420ES with rodent damage.
#1
420ES with rodent damage.
We had a 420 in this week with badly chewed wiring. It is the second time, the first was the wires from the back of the engine for the speedo and gear position indicator, which threw the ES system out. This time the rats had been in the battery box and chewed the relay and ECU wires. I've soldered them up and the bike runs OK. As the owner seems incapable of keeping the rats off the bike, is there anything I can spray on the wires to stop the rats chewing them?
#2
Have plenty of sprays like this online,but don't know if it's feasible for you across the pond.Buy Rodent Repellent Online | Critter Out Shop Plus read that rodents hate the smell of peppermint. Here's one article on how to deter them.
1. Put 5 drops of peppermint essential oil on a cotton ball
Place by doorways, window seals and any cracks
2. Grow mint around your home. Planting mint around your house will create a protective field.
3. Put 25 drops of peppermint essential oil into a spray bottle with 8 ounces of water
Spray around baseboards, windows, doors to repel them and if they wander around your house.
4. Soapy peppermint oil spray:
Mix 1 cup unscented baby shampoo and 25 drops of peppermint essential oil.
Fill a spray bottle with the mixture and spray on areas and surfaces where you wish to repel them like basements and garages.
I've had my share of chewed wires over the years from farmers leaving their machines in barns with hay,feed,etc and field mice would still eat up wires. Some owners have even gone as far as to leave packages of rat poison pellets on floor boards and around machines,but don't know how well that works.
1. Put 5 drops of peppermint essential oil on a cotton ball
Place by doorways, window seals and any cracks
2. Grow mint around your home. Planting mint around your house will create a protective field.
3. Put 25 drops of peppermint essential oil into a spray bottle with 8 ounces of water
Spray around baseboards, windows, doors to repel them and if they wander around your house.
4. Soapy peppermint oil spray:
Mix 1 cup unscented baby shampoo and 25 drops of peppermint essential oil.
Fill a spray bottle with the mixture and spray on areas and surfaces where you wish to repel them like basements and garages.

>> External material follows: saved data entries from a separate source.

(** An element on the list: its link, what the link holds, and what is behind. *)
Lemma blist_at m hd ls1 k ls2 :
  blist m hd (ls1 ++ k :: ls2) →
  content m (link_at hd ls1) = Some (Some k) ∧ back m k = Some (link_at hd ls1) ∧
  content m (NextOf k) = Some (head ls2) ∧ link_at hd ls1 ≠ NextOf k.
Proof.
  intros [Hq Hb]. pose proof Hq as [Hnd Hc]. split_and!.
  - by apply (Hc ls1 (k :: ls2)).
  - by eapply Hb.
  - by eapply queue_next.
  - intros E%link_at_NextOf. apply NoDup_app in Hnd as (_ & Hd & _). apply (Hd k E). by left.
Qed.

Lemma list_insert_before_spec m hd ls1 k ls2 l :
  blist m hd (ls1 ++ k :: ls2) → is_Some (content m (NextOf l)) → l ∉ ls1 ++ k :: ls2 →
  wp (LIST_INSERT_BEFORE (Some k) (Some l)) safe (λ _ m', blist m' hd (ls1 ++ l :: k :: ls2) ∧ list_links_of m m' hd (ls1 ++ l :: k :: ls2)) m.
Proof.
  intros Hb (x & px & Hx & Hpx)%elem_fields Hl. pose proof Hb as [Hq Hbk]. pose proof Hq as [Hnd _].
  destruct (blist_at _ _ _ _ _ Hb) as (Ha & Hka & Hk & Hak).
  assert (link_at hd ls1 ≠ NextOf l) as Hal by (intros E%link_at_NextOf; set_solver).
  assert (NoDup (ls1 ++ l :: k :: ls2)) as Hnd'.
  { rewrite <-Permutation_middle. by constructor. }
  assert (k ≠ l) by set_solver. unfold LIST_INSERT_BEFORE.
  wp_step. eapply wp_check_prev; [done..|]. simpl. qsteps. split; [split|unfold list_links_of; changes].
  - splice (queue_splice_in m _ hd ls1 l (k :: ls2)); simpl; intros; by held.
  - splice (backward_splice_in m _ hd ls1 l (k :: ls2)); simpl; intros; by held.
Qed.

Lemma list_remove_spec m hd ls1 l ls2 :
  blist m hd (ls1 ++ l :: ls2) →
  wp (LIST_REMOVE (Some l)) safe (λ _ m', blist m' hd (ls1 ++ ls2) ∧ list_links_of m m' hd (ls1 ++ l :: ls2)) m.
Proof.
  intros Hb. pose proof Hb as [Hq Hbk]. pose proof Hq as [Hnd _].
  destruct (blist_at _ _ _ _ _ Hb) as (Ha & Hla & Hl & Hal).
  unfold LIST_REMOVE, LIST_NEXT. wp_step. eapply wp_check_next; [done..|].
  wp_step. eapply wp_check_prev; [done..|]. simpl. destruct ls2 as [|k ls2]; simpl in *.
  - qsteps. split; [split|unfold list_links_of; changes].
    + splice (queue_splice_out m _ hd ls1 l []); simpl; intros; by held.
    + splice (backward_splice_out m _ hd ls1 l []); simpl; intros; by held.
  - destruct (blist_back _ _ _ k Hb) as [pk Hpk]; [set_solver|].
    destruct (blist_at m hd (ls1 ++ [l]) k ls2) as (_ & _ & Hk & _); [by rewrite <-(assoc_L (++))|].
    assert (l ≠ k) by (intros ->; apply NoDup_app in Hnd as (_ & _ & [Hin _]%NoDup_cons); set_solver).
    qsteps. split; [split|unfold list_links_of; changes].
    + splice (queue_splice_out m _ hd ls1 l (k :: ls2)); simpl; intros; by held.
    + splice (backward_splice_out m _ hd ls1 l (k :: ls2)); simpl; intros; by held.
Qed.

Lemma blist_length m hd ls : blist m hd ls → length ls < elems_fuel m.
Proof. intros [Hq _]. by eapply queue_length. Qed.

Lemma list_next_spec m hd ls1 l ls2 :
  blist m hd (ls1 ++ l :: ls2) → LIST_NEXT (Some l) m = Ok (head ls2) m.
Proof.
  intros Hb. destruct (blist_at _ _ _ _ _ Hb) as (_ & _ & Hl & _).
  unfold LIST_NEXT, load_link, mbind, M_bind, gets. simpl. by rewrite Hl.
Qed.

Lemma list_prev_spec m hd ls1 l ls2 :
  blist m hd (ls1 ++ l :: ls2) → wp (LIST_PREV (Some l) hd) safe (λ p m', p = last ls1 ∧ m' = m) m.
Proof.
  intros Hb. destruct (blist_at _ _ _ _ _ Hb) as (_ & Hl & _). unfold LIST_PREV. qsteps.
  unfold link_at in *. destruct (last ls1); [|by rewrite decide_True by done].
  rewrite decide_False by done. qsteps. by qsteps.
Qed.

Lemma list_concat_spec m h1 h2 ls1 ls2 :
  blist m h1 ls1 → blist m h2 ls2 → ls1 ## ls2 → h1 ≠ h2 →
  wp (LIST_CONCAT h1 h2) safe (λ _ m', blist m' h1 (ls1 ++ ls2) ∧ blist m' h2 []) m.
Proof.
  intros H1 H2 Hd Hne. pose proof H1 as [Hq1 Hb1]. pose proof H2 as [Hq2 Hb2].
  pose proof (queue_first _ _ _ Hq1) as Hf1. pose proof (queue_first _ _ _ Hq2) as Hf2.
  assert (NoDup (ls1 ++ ls2)) as Hnd.
  { apply NoDup_app. split; [apply Hq1|]. split; [|apply Hq2]. intros x ??. by eapply Hd. }
  unfold LIST_CONCAT, LIST_FIRST, LIST_INIT.
  assert (∀ m', content m' (FirstOf h2) = Some None → blist m' h2 []) as Hnil
    by (intros m' ?; split; [by apply queue_nil|apply backward_nil]).
  destruct ls1 as [|l1 ls1 _] using rev_ind; [|clear Hf1]; simpl in *.
  - destruct ls2 as [|l2 ls2]; simpl in *.
    + qsteps. split; [|by apply Hnil; held].
      split; [apply queue_nil; by held|apply backward_nil].
    + destruct (blist_elem _ _ _ l2 H2) as (n2 & p2 & Hn2 & Hp2); [by left|].
      qsteps. split; [|by apply Hnil; held]. split.
      * splice (queue_concat m _ h1 h2 [] (l2 :: ls2)).
      * splice (backward_concat m _ h1 h2 [] (l2 :: ls2)).
  - destruct (blist_at m h1 ls1 l1 []) as (_ & Hp1 & Hl1 & _); [done|]. simpl in Hl1.
    pose proof (queue_first _ _ _ Hq1) as Hf1.
    wp_step. eapply wp_load_link; [exact Hf1|]. rewrite decide_False by by destruct ls1.
    destruct ls2 as [|l2 ls2]; simpl in *.
    + qsteps. rewrite app_nil_r. split; [done|]. by apply Hnil.
    + assert (l1 ≠ l2) by set_solver. destruct (blist_elem _ _ _ l2 H2) as (n2 & p2 & Hn2 & Hp2); [by left|].
      qsteps.
      apply (walk_to_last_spec _ _ ls1).
      { intros a k b E. rewrite E in H1. by eapply list_next_spec. }
      { pose proof (blist_length _ _ _ H1) as Hlen. rewrite length_app in Hlen. simpl in Hlen. lia. }
      simpl. qsteps. split; [|by apply Hnil; held]. assert (link_at h1 (ls1 ++ [l1]) = NextOf l1) as Hat
        by apply link_at_snoc. split.
      * splice (queue_concat m _ h1 h2 (ls1 ++ [l1]) (l2 :: ls2)); rewrite ?Hat; simpl; intros; by held.
      * splice (backward_concat m _ h1 h2 (ls1 ++ [l1]) (l2 :: ls2)); rewrite ?Hat; simpl; intros; by held.
Qed.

I've had my share of chewed wires over the years from farmers leaving their machines in barns with hay,feed,etc and field mice would still eat up wires. Some owners have even gone as far as to leave packages of rat poison pellets on floor boards and around machines,but don't know how well that works.
#3
Oddly enough, I had another 420 with rodent damage yesterday. The starter didn't work, took the battery box top off, (not easy with a slug pellet sprayer on the back) and the thin wires for the solenoid had been eaten off. That was one of the problems with the other bike, so those solenoid wires must be tasty. The battery box had some slug pellets in it, so that doesn't deter them. I will try peppermint oil.
#4
Reviving my old post here. I have had three Honda 420s in a week with rodent damage to the wiring in the battery box. Old model is an understandable design mistake, they obviously never thought that the battery box lid forms a shoot to funnel anything that drops off the rear rack into the battery box. Standard modification by dealers was to put a sheet of soft plastic across the top of the box, to catch and deflect the debris off and down between back plastic and airbox. This “sort of” works. However to make it even worse when Honda came up with the new model in 2014, is outright stupidity. The “shoot” is lower, so goes down below the rim of the battery box, ensuring that the plastic sheet mod can’t work. As farmers carry leaky animal feed bags on the back rack, the battery box rapidly fills with wet feed, dirt and water, which attracts rodents, who then bite the wires. The acidic nature of the maggot infested gloop ensures that the bare copper wires turn to verdigris even if the rodents have not bitten right through. Gamekeepers bikes are even worse, they carry wheat, often fitting a dispenser for spreading it, on the rear rack, so the battery box fills with wet and sprouting wheat. The two new model 420s both had the red/black wire under the fuse box chewed, I soldered them up, then made and fitted a foam rubber “bung” between funnel and seat, we will see if that helps. An old model 420 was a lot more tricky as it didn’t charge. Tried a new regulator, still no charge, tested wires to alternator, they tested as OK, tested wires from battery to regulator, OK. So checked workshop manual, it mentioned the relays in battery box as a possible fault. Cleaned out all the mud, which hid them completely, and found a wire to a relay had tuned to verdigris and broken, un-plugged the relay and found a pin on it had also rotted away. A new relay and bit of wire soldered into the loom meant charging is restored.